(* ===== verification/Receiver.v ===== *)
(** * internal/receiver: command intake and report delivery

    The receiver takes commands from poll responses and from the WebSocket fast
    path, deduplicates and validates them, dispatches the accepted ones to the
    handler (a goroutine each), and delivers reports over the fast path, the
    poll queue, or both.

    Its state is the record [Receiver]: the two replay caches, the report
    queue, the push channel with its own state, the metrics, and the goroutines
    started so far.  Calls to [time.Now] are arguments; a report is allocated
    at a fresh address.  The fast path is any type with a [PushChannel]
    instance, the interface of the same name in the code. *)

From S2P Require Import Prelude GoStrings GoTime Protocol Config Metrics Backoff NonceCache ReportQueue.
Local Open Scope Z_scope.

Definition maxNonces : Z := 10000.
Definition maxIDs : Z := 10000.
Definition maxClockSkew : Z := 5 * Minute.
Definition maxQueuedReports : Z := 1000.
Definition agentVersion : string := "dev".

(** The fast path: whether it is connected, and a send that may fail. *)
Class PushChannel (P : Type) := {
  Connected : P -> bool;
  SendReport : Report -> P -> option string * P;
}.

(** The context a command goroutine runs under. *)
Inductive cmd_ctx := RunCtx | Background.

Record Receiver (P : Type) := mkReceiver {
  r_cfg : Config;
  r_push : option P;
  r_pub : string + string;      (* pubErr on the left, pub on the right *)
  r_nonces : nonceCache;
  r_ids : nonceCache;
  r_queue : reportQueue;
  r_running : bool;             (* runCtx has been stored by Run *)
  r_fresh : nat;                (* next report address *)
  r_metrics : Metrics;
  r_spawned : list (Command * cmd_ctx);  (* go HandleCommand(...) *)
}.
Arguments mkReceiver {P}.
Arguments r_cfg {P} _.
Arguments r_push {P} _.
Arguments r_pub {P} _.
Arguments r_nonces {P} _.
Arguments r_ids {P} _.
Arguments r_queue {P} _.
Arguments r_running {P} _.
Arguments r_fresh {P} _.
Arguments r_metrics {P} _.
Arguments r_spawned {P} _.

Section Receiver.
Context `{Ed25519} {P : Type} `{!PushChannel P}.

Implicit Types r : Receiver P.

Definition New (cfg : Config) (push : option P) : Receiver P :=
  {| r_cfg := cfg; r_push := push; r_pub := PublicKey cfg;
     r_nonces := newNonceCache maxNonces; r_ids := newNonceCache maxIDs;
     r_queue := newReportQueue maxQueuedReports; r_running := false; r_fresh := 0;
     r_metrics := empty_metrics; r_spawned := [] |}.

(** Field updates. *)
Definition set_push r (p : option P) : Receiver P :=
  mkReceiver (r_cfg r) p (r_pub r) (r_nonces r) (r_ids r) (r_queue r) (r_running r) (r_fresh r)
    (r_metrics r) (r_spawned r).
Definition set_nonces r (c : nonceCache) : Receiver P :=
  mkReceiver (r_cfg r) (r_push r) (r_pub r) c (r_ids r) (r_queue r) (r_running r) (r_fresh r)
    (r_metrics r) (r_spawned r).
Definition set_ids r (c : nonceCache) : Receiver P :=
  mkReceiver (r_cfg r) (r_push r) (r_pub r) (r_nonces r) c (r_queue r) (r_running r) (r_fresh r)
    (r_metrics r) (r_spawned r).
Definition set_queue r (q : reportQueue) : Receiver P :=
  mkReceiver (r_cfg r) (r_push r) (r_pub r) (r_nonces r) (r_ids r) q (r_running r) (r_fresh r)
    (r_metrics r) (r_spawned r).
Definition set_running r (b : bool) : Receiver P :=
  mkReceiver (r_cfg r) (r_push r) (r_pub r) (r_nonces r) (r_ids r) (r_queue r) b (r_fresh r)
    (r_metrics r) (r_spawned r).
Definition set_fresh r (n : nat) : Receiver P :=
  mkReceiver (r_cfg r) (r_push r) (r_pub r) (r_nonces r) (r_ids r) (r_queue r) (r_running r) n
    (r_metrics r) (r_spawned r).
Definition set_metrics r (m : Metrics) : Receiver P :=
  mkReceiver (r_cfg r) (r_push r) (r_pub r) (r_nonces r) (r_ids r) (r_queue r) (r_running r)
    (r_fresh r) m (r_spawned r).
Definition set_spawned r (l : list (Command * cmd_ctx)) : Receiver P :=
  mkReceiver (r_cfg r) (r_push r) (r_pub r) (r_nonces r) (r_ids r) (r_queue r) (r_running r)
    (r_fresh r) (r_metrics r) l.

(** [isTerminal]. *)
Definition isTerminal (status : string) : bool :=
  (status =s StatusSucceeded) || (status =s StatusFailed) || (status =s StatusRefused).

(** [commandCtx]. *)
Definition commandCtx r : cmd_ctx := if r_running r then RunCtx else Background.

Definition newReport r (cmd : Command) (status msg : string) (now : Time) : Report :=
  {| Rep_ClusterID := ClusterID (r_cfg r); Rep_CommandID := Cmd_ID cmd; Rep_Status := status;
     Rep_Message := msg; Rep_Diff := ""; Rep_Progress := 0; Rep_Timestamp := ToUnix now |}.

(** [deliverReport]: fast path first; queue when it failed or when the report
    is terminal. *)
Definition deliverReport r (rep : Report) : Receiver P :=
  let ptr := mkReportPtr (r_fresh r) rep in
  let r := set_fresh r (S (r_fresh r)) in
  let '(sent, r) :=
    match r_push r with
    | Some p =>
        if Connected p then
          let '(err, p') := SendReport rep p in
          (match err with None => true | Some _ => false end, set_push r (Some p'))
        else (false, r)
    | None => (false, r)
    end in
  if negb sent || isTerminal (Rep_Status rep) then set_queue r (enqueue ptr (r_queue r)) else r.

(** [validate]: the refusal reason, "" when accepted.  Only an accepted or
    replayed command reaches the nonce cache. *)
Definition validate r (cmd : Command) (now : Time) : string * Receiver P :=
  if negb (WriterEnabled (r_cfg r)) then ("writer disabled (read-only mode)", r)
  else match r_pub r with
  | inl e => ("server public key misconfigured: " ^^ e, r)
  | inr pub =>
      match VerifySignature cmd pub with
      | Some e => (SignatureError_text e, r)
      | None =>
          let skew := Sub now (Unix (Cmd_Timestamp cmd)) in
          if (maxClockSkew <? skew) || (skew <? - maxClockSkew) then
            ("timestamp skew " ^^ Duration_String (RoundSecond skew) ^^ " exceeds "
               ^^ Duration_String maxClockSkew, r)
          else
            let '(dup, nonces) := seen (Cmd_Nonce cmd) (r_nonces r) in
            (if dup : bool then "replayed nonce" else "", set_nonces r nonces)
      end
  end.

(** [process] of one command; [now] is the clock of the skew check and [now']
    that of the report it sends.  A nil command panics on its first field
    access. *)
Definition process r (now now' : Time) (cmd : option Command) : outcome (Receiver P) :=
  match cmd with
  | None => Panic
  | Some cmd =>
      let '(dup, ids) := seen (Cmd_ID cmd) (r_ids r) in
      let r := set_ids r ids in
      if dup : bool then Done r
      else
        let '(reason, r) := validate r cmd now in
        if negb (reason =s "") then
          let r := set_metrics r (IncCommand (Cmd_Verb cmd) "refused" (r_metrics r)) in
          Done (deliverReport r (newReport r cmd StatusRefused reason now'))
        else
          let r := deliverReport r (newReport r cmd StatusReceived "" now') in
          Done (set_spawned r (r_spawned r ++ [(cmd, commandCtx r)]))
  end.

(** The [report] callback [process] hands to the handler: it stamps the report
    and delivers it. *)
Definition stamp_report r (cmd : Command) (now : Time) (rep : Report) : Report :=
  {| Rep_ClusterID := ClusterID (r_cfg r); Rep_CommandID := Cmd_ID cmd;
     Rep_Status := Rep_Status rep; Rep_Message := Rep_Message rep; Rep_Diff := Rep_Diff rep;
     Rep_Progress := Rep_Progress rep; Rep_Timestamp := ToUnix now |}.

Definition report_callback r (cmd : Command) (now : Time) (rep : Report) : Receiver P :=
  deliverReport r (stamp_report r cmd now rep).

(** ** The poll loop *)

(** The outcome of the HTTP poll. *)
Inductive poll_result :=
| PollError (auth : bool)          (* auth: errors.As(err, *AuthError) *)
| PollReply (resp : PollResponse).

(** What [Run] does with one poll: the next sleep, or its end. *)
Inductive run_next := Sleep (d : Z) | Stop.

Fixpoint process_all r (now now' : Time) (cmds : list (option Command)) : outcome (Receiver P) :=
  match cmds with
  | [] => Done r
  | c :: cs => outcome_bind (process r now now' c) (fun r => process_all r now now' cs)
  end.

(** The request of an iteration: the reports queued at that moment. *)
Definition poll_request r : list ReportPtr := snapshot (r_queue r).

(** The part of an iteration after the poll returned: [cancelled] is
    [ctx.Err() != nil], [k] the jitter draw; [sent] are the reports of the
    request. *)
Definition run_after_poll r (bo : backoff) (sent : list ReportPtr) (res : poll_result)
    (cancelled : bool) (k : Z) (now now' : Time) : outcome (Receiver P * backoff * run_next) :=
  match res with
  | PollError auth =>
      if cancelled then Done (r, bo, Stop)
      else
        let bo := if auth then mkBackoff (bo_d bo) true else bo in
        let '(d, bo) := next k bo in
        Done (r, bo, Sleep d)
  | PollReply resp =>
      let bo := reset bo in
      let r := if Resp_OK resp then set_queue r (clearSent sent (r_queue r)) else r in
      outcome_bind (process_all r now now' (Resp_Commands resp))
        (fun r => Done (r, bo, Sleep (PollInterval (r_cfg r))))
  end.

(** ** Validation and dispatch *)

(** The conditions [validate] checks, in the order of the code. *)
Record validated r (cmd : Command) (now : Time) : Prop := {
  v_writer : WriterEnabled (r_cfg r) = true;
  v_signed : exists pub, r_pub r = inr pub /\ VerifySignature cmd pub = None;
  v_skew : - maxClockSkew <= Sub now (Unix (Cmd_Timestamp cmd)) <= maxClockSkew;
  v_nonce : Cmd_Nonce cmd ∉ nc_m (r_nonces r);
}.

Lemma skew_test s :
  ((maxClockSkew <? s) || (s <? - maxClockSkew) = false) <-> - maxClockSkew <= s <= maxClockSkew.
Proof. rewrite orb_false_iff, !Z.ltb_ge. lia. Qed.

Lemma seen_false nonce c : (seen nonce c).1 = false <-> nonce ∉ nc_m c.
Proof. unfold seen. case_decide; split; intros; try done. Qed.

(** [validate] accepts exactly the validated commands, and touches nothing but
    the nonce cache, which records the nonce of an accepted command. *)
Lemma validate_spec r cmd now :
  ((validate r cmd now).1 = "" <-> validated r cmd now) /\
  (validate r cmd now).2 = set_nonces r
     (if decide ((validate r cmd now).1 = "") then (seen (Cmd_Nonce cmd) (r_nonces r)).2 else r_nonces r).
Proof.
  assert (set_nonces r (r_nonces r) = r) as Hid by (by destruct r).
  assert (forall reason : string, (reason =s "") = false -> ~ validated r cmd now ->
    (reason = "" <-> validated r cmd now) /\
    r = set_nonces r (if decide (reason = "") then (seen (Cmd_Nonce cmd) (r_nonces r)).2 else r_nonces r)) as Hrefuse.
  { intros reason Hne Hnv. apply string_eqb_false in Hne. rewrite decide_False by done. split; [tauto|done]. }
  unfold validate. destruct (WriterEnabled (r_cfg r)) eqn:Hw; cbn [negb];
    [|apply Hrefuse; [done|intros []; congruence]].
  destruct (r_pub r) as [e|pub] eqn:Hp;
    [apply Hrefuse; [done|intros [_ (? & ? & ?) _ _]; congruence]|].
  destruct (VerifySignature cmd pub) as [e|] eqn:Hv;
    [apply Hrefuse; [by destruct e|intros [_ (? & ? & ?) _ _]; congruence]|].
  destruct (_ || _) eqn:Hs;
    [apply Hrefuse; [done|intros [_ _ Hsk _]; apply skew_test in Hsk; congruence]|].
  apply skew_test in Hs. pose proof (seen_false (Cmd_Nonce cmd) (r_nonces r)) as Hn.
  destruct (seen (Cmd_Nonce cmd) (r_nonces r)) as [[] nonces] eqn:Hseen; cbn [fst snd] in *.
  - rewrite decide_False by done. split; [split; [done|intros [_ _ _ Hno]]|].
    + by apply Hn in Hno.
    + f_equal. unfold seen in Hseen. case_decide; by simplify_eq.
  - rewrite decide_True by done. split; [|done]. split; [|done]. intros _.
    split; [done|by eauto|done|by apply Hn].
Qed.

_Instructions to follow:_ Write out again, exactly, the lines from the start of the entries up to and including the one with "r_metrics : Metrics;". Nothing else belongs in the reply.

_Your solution:_
(* ===== verification/Receiver.v ===== *)
(** * internal/receiver: command intake and report delivery

    The receiver takes commands from poll responses and from the WebSocket fast
    path, deduplicates and validates them, dispatches the accepted ones to the
    handler (a goroutine each), and delivers reports over the fast path, the
    poll queue, or both.

    Its state is the record [Receiver]: the two replay caches, the report
    queue, the push channel with its own state, the metrics, and the goroutines
    started so far.  Calls to [time.Now] are arguments; a report is allocated
    at a fresh address.  The fast path is any type with a [PushChannel]
    instance, the interface of the same name in the code. *)

From S2P Require Import Prelude GoStrings GoTime Protocol Config Metrics Backoff NonceCache ReportQueue.
Local Open Scope Z_scope.

Definition maxNonces : Z := 10000.
Definition maxIDs : Z := 10000.
Definition maxClockSkew : Z := 5 * Minute.
Definition maxQueuedReports : Z := 1000.
Definition agentVersion : string := "dev".

(** The fast path: whether it is connected, and a send that may fail. *)
Class PushChannel (P : Type) := {
  Connected : P -> bool;
  SendReport : Report -> P -> option string * P;
}.

(** The context a command goroutine runs under. *)
Inductive cmd_ctx := RunCtx | Background.

Record Receiver (P : Type) := mkReceiver {
  r_cfg : Config;
  r_push : option P;
  r_pub : string + string;      (* pubErr on the left, pub on the right *)
  r_nonces : nonceCache;
  r_ids : nonceCache;
  r_queue : reportQueue;
  r_running : bool;             (* runCtx has been stored by Run *)
  r_fresh : nat;                (* next report address *)
  r_metrics : Metrics;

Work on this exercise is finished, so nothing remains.